In quantum information science and quantum detection fields, single-photon detectors are widely used. They play a vital role in several scientific breakthroughs and necessary quantum optics tests. The best way to measure light is with photon number revolving detectors, but only a select few detectors can do this at low photon levels.
A new study from Yale scientists reports an on-chip detector that can resolve up to 100 photons by spatiotemporally multiplexing an array of superconducting nanowires along a single optical waveguide.
Photon-number-resolving (PNR) detectors are considered the most desirable technology for detecting light. Thanks to their exceptionally high sensitivity, they can count the photons even in the weakest light pulses. They are fundamental to several quantum applications, including quantum computing, cryptography, and remote sensing. The number of photons that current photon counting systems can detect simultaneously is limited, usually only one at a time and no more than ten.
Yiyu Zhou, a postdoctoral fellow in Tang’s lab, said: “The problem is if you have more than one, the detector becomes saturated.”
“The device not only improves PNR capacity by up to 100, but also improves count speed by three orders of magnitude.

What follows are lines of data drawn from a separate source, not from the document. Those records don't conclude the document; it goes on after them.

(** *** The handlers *)

Abbreviation update i := (update_runtime parse_f64 f64_text rows i).
Abbreviation show := (runtime parse_f64 rows).
Abbreviation start := (new parse_f64 rows).

Lemma stats_runtime s now : Cache.runtime (Cache.stats s now).2 = Cache.runtime s.
Proof using Type.
  unfold Cache.stats, Cache.aggregate. case_match; simpl; apply sr_runtime, flush_hits_same.
Qed.

(** What a configuration puts in the services. *)
Definition installed (t : Tunable) (w : AppState) : Prop :=
  services w = services_of t (algorithm_of t) /\ Cache.runtime (store w) = cache t.

Lemma update_refused i w e : validate_runtime_settings i = Err e -> run (update i) w = (Err e, w).
Proof using Type. intros H. unfold update_runtime, persist_runtime. by rewrite H. Qed.

Lemma update_accepted i w : typed i -> validate_runtime_settings i = Ok tt ->
  let w' := (run (update i) w).2 in
  settings w' = replace_runtime_settings (runtime_setting_values f64_text i) /\ config w' = config w /\
  installed (configured i) w' /\
  (run (update i) w).1 = let? stats := (Cache.stats (Cache.update_runtime (store w) (cache (configured i))) (clock w)).1 in
    Ok (runtime_config {| fixed := fixed (config w); tunable := configured i |} stats).
Proof using All.
  intros Hi Hv. unfold update_runtime, persist_runtime. rewrite Hv. cbn -[replace_runtime_settings Cache.stats].
  unfold overridden. cbn -[replace_runtime_settings Cache.stats]. rewrite stored_overrides by done.
  cbn -[replace_runtime_settings Cache.stats]. set (t := configured i).
  pose proof (stats_runtime (Cache.update_runtime (store w) (cache t)) (clock w)) as Hs.
  destruct (Cache.stats _ _) as [[stats|e] c] eqn:E; cbn -[replace_runtime_settings] in *;
    (split; [done|]; split; [done|]; split; [|done]; split; [|done]); by destruct (services w) as [? ? ? ? ? ? []].
Qed.

(** The requests of the server one at a time, and whatever changes neither the
    settings nor what the services hold of them. *)
Inductive served : AppState -> AppState -> Prop :=
| served_update i w : typed i -> served w (run (update i) w).2
| served_show w : served w (run show w).2
| served_other w w' : config w' = config w -> settings w' = settings w -> services w' = services w ->
    Cache.runtime (store w') = Cache.runtime (store w) -> served w w'.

It also works at an easily accessible temperature.”
Tang said, “As a result, the device enables a wider range of applications, especially in many rapidly emerging quantum applications, such as large-scale Boson sampling, photonic quantum computing and quantum metrology.”
Scientists also plan to integrate the detector with on-chip quantum light sources. Conventional detectors are designed to be coupled to an optical fiber, which can lead to signal loss.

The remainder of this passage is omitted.